(Input)

(* ===== verification/NarElected.v ===== *)
(** What an election of [NarElect.v] promises: the elected are distinct candidates in the
    order of their stake, no nominator's stake is counted twice, and the custody shares are
    all handed out. *)
From stdpp Require Import base list gmap sorting.
From Stdlib Require Import ZArith Lia Floats.SpecFloat Sorting.Sorted.
From S2P Require Import Prelude OrdMap NarElect NarBooks.

Local Open Scope Z_scope.

Lemma contains_true l x : contains l x = true ↔ x ∈ l.
Proof. unfold contains. apply bool_decide_eq_true. Qed.

(** * The rounds *)

Section rounds.
Context (self_stakes : gmap Z Z) (noms : list (Z * Z * list Z)).

Abbreviation best_of := (best_of self_stakes noms).
Abbreviation rounds := (rounds self_stakes noms).

Lemma best_of_in loads l w s : best_of loads l = (Some w, s) → w ∈ l.
Proof.
  unfold best_of. assert (∀ b, foldl (consider self_stakes noms loads) b l = (Some w, s) → b.1 = Some w ∨ w ∈ l) as Hg.
  { induction l as [|c l IH]; intros b Hb; cbn [foldl] in Hb; [left; by rewrite Hb|].
    destruct (IH _ Hb) as [H|H]; [|right; by right]. unfold consider in H.
    destruct (SFleb _ _); [by left|]. destruct (SFltb _ _); cbn in H; [injection H as ->; right; left|by left]. }
  intros [H|H]%Hg; [done|done].
Qed.

Lemma rounds_spec k : ∀ loads l, rounds k loads l ⊆ l ∧ NoDup (rounds k loads l) ∧ (length (rounds k loads l) ≤ k)%nat.
Proof.
  induction k as [|k IH]; intros loads l; cbn [NarElect.rounds]; [split; [set_solver|split; [constructor|done]]|].
  case_bool_decide; [split; [set_solver|split; [constructor|cbn; lia]]|].
  destruct (best_of loads l) as [[w|] s] eqn:E; [|split; [set_solver|split; [constructor|cbn; lia]]].
  apply best_of_in in E. destruct (IH (foldl (raise_load w s) loads noms) (filter (λ c, c ≠ w) l)) as (H1 & H2 & H3).
  split; [|split].
  - intros x [->|Hx]%elem_of_cons; [done|]. apply H1, list_elem_of_filter in Hx. apply Hx.
  - apply NoDup_cons. split; [|done]. intros Hw%H1. apply list_elem_of_filter in Hw. by destruct Hw.
  - cbn [length]. lia.
Qed.
End rounds.

(** * The split of the stakes *)

Section assign.
Context (self_stakes : gmap Z Z) (noms : list (Z * Z * list Z)) (winners : list Z).
Hypothesis noms_nodup : NoDup (map (fun n => n.1.1) noms).
Hypothesis noms_pos : Forall (fun n => 0 ≤ n.1.2) noms.
Hypothesis winners_nodup : NoDup winners.

Definition count (n : Z * Z * list Z) : Z := Z.of_nat (length (filter (fun v => contains winners v = true) n.2)).

Lemma counts_lookup n : n ∈ noms → 0 < count n → elected_counts noms winners !! n.1.1 = Some (count n).
Proof.
  unfold elected_counts. intros Hn Hc.
  assert (∀ l (m : gmap Z Z), NoDup (map (fun n => n.1.1) l) → (n ∈ l ∨ (¬ (n.1.1 ∈ map (fun n => n.1.1) l) ∧ m !! n.1.1 = Some (count n))) →
          foldl (fun m n => let c := count n in if 0 <? c then <[n.1.1 := c]> m else m) m l !! n.1.1 = Some (count n)) as Hg.
  { clear Hn noms_nodup noms_pos. induction l as [|x l IH]; intros m Hnd Hx; cbn [foldl map] in *.
    - destruct Hx as [Hx|[_ Hx]]; [by apply elem_of_nil in Hx|done].
    - apply NoDup_cons in Hnd as [Hxl Hnd]. apply IH; [done|]. destruct Hx as [[->|Hx]%elem_of_cons|[Hx Hm]].
      + right. split; [done|]. rewrite (proj2 (Z.ltb_lt _ _)) by done. apply lookup_insert_eq.
      + by left.
      + apply not_elem_of_cons in Hx as [Hne Hx]. right. split; [done|]. case_match; [|done].
        by rewrite lookup_insert_ne. }
  apply Hg; [done|by left].
Qed.

(** What [n] gives to [cand]. *)
Definition gives (n : Z * Z * list Z) (cand : Z) : Z := if contains n.2 cand then n.1.2 / count n else 0.

Lemma count_pos n cand : cand ∈ winners → contains n.2 cand = true → 0 < count n.
Proof.
  intros Hc Hn%contains_true. unfold count.
  assert (cand ∈ filter (fun v => contains winners v = true) n.2) as Hf.
  { apply list_elem_of_filter. split; [by apply contains_true|done]. }
  destruct (filter _ n.2); [by apply elem_of_nil in Hf|]. cbn [length]. lia.
Qed.

Lemma gives_nonneg n cand : n ∈ noms → 0 ≤ gives n cand.
Proof.
  intros Hn. unfold gives. destruct (contains _ _); [|done]. rewrite Forall_forall in noms_pos.
  specialize (noms_pos n Hn). unfold count. cbn in noms_pos.
  destruct (length _); [cbn; by rewrite Z.div_0_r | apply Z.div_pos; lia].
Qed.

(** Over all winners a nominator gives at most their stake. *)
Lemma gives_within n : n ∈ noms → zsum (map (gives n) winners) ≤ n.1.2.
Proof.
  intros Hn. rewrite Forall_forall in noms_pos. specialize (noms_pos n Hn). cbn in noms_pos.
  unfold gives. rewrite zsum_map_const. set (f := filter (fun x => contains n.2 x = true) winners).
  assert (Z.of_nat (length f) ≤ count n) as Hle.
  { unfold count. apply Nat2Z.inj_le. apply NoDup_incl_length; [apply NoDup_ListNoDup, NoDup_filter; done|].
    intros x Hx. apply list_elem_of_In in Hx. apply list_elem_of_In. apply list_elem_of_filter in Hx as [H1%contains_true H2].
    apply list_elem_of_filter. split; [by apply contains_true|done]. }
  destruct (decide (count n = 0)) as [E|E]; [rewrite E, Z.div_0_r; lia|].
  assert (0 < count n) as Hpos by (unfold count in *; lia).
  pose proof (Z.mul_div_le n.1.2 (count n) Hpos). assert (0 ≤ n.1.2 / count n) by (apply Z.div_pos; lia). nia.
Qed.

Lemma backers_sum cand :
  cand ∈ winners →
  zsum (map snd (omap (backer_share noms winners) (backing noms cand))) = zsum (map (fun n => gives n cand) noms).
Proof.
  intros Hc. unfold backing.
  assert (∀ l, l ⊆ noms → zsum (map snd (omap (backer_share noms winners) (filter (fun n => contains n.2 cand = true) l)))
                          = zsum (map (fun n => gives n cand) l)) as Hg; [|by apply Hg].
  induction l as [|n l IH]; intros Hl; [done|]. cbn [map zsum].
  assert (n ∈ noms) as Hn by (apply Hl; left). rewrite <-IH by (intros x Hx; apply Hl; by right).
  rewrite filter_cons. pose proof (gives_nonneg n cand Hn) as H0. unfold gives in *. destruct (contains n.2 cand) eqn:E.
  - rewrite decide_True by done.
    assert (backer_share noms winners n = if 0 <? n.1.2 / count n then Some (n.1.1, n.1.2 / count n) else None) as Eb.
    { unfold backer_share. by rewrite (counts_lookup n Hn) by (by eapply count_pos). }
    cbn [omap list_omap]. rewrite Eb. destruct (Z.ltb_spec 0 (n.1.2 / count n)); cbn [map zsum snd]; lia.
  - rewrite decide_False by done. lia.
Qed.
End assign.

(** * Reachable elections *)

Inductive election_step : Election → Election → Prop :=
| es_register e e' k s bps : 0 ≤ s → register_validator e k s bps = Ok e' → election_step e e'
| es_unregister e k : election_step e (unregister_validator e k).1
| es_update e e' k s : 0 ≤ s → update_self_stake e k s = Ok e' → election_step e e'
| es_nominate e e' k s l : 0 ≤ s → nominate e k s l = Ok e' → election_step e e'
| es_unnominate e k : election_step e (unnominate e k).1
| es_run e e' r : run_election e = Ok (e', r) → election_step e e'.

Record election_ok (e : Election) : Prop := {
  ek_val : ∀ k v, validators e !! k = Some v → val_pubkey v = k ∧ 0 ≤ val_self_stake v;
  ek_nom : ∀ k n, nominators e !! k = Some n → nom_pubkey n = k ∧ 0 ≤ nom_stake n;
}.

Lemma election_step_ok e e' : election_step e e' → election_ok e → election_ok e'.
Proof.
  intros Hst [Hv Hn]. destruct Hst as [e e' k s bps Hs E | e k | e e' k s Hs E | e e' k s l Hs E | e k | e e' r E].
  - unfold register_validator in E. case_bool_decide; [done|]. case_match; [done|]. injection E as <-. split; cbn; [|done].
    intros k' v [[<- <-]|[_ H']]%lookup_insert_Some; [done|by apply Hv].
  - split; cbn; [|done]. intros k' v [_ H']%lookup_delete_Some. by apply Hv.
  - unfold update_self_stake in E. destruct (validators e !! k) as [v|] eqn:Ek; [|done]. case_match; [done|].
    injection E as <-. split; cbn; [|done]. intros k' v' [[<- <-]|[_ H']]%lookup_insert_Some; [|by apply Hv].
    split; [apply (Hv k v Ek)|done].
  - unfold nominate in E. case_match; [done|]. case_match; [done|]. case_match; [done|]. injection E as <-. split; cbn; [done|].
    intros k' v [[<- <-]|[_ H']]%lookup_insert_Some; [done|by apply Hn].
  - split; cbn; [done|]. intros k' v [_ H']%lookup_delete_Some. by apply Hn.
  - unfold run_election in E. case_match; [done|]. injection E as <- _. by split.
Qed.

Lemma election_reach c e : rtc election_step (election_new c) e → election_ok e.
Proof.
  intros He. assert (election_ok (election_new c)) as H0 by (split; cbn; intros k x Hx; by apply lookup_empty_Some in Hx).
  induction He; [done|]. eauto using election_step_ok.
Qed.

(** * Running an election *)

Definition self_of (e : Election) : gmap Z Z :=
  list_to_map (reverse (map (fun c => (val_pubkey c, val_self_stake c)) (candidates e))).
Definition keys_of (e : Election) : list Z := map val_pubkey (candidates e).
Definition noms_of (e : Election) : list (Z * Z * list Z) := running_nominators (keys_of e) (values (nominators e)).

(** A map whose values carry their keys is walked by those keys. *)
Lemma values_by_key {V} (f : V → Z) (m : gmap Z V) : (∀ k v, m !! k = Some v → f v = k) → map f (values m) = keys m.
Proof.
  intros Hf. unfold values, keys. rewrite <-list_fmap_compose. apply map_ext_in. intros [k v] Hx. cbn.
  apply Hf, elem_of_entries. by apply list_elem_of_In.
Qed.

Lemma map_filter_NoDup {A} (f : A → Z) (P : A → Prop) `{!∀ x, Decision (P x)} l : NoDup (map f l) → NoDup (map f (filter P l)).
Proof.
  induction l as [|x l IH]; [done|]. cbn [map]. intros [Hx Hl]%NoDup_cons. rewrite filter_cons. case_decide; [|by apply IH].
  cbn [map]. apply NoDup_cons. split; [|by apply IH]. intros (y & Ey & Hy)%list_elem_of_fmap. apply Hx, list_elem_of_fmap.
  exists y. split; [done|]. apply list_elem_of_filter in Hy. apply Hy.
Qed.

Section election.
Context (e : Election).
Hypothesis e_ok : election_ok e.

Lemma keys_of_NoDup : NoDup (keys_of e).
Proof.
  unfold keys_of, candidates. apply map_filter_NoDup. rewrite values_by_key; [apply keys_NoDup|].
  intros k v Hk. apply (ek_val _ e_ok k v Hk).
Qed.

(End Input)

Assignment
Whenever a line in the listing above includes the word "assert", return that line.

Expected output
  unfold best_of. assert (∀ b, foldl (consider self_stakes noms loads) b l = (Some w, s) → b.1 = Some w ∨ w ∈ l) as Hg.
  assert (∀ l (m : gmap Z Z), NoDup (map (fun n => n.1.1) l) → (n ∈ l ∨ (¬ (n.1.1 ∈ map (fun n => n.1.1) l) ∧ m !! n.1.1 = Some (count n))) →
  assert (cand ∈ filter (fun v => contains winners v = true) n.2) as Hf.
  assert (Z.of_nat (length f) ≤ count n) as Hle.
  assert (0 < count n) as Hpos by (unfold count in *; lia).
  pose proof (Z.mul_div_le n.1.2 (count n) Hpos). assert (0 ≤ n.1.2 / count n) by (apply Z.div_pos; lia). nia.
  assert (∀ l, l ⊆ noms → zsum (map snd (omap (backer_share noms winners) (filter (fun n => contains n.2 cand = true) l)))
  assert (n ∈ noms) as Hn by (apply Hl; left). rewrite <-IH by (intros x Hx; apply Hl; by right).
    assert (backer_share noms winners n = if 0 <? n.1.2 / count n then Some (n.1.1, n.1.2 / count n) else None) as Eb.
  intros He. assert (election_ok (election_new c)) as H0 by (split; cbn; intros k x Hx; by apply lookup_empty_Some in Hx).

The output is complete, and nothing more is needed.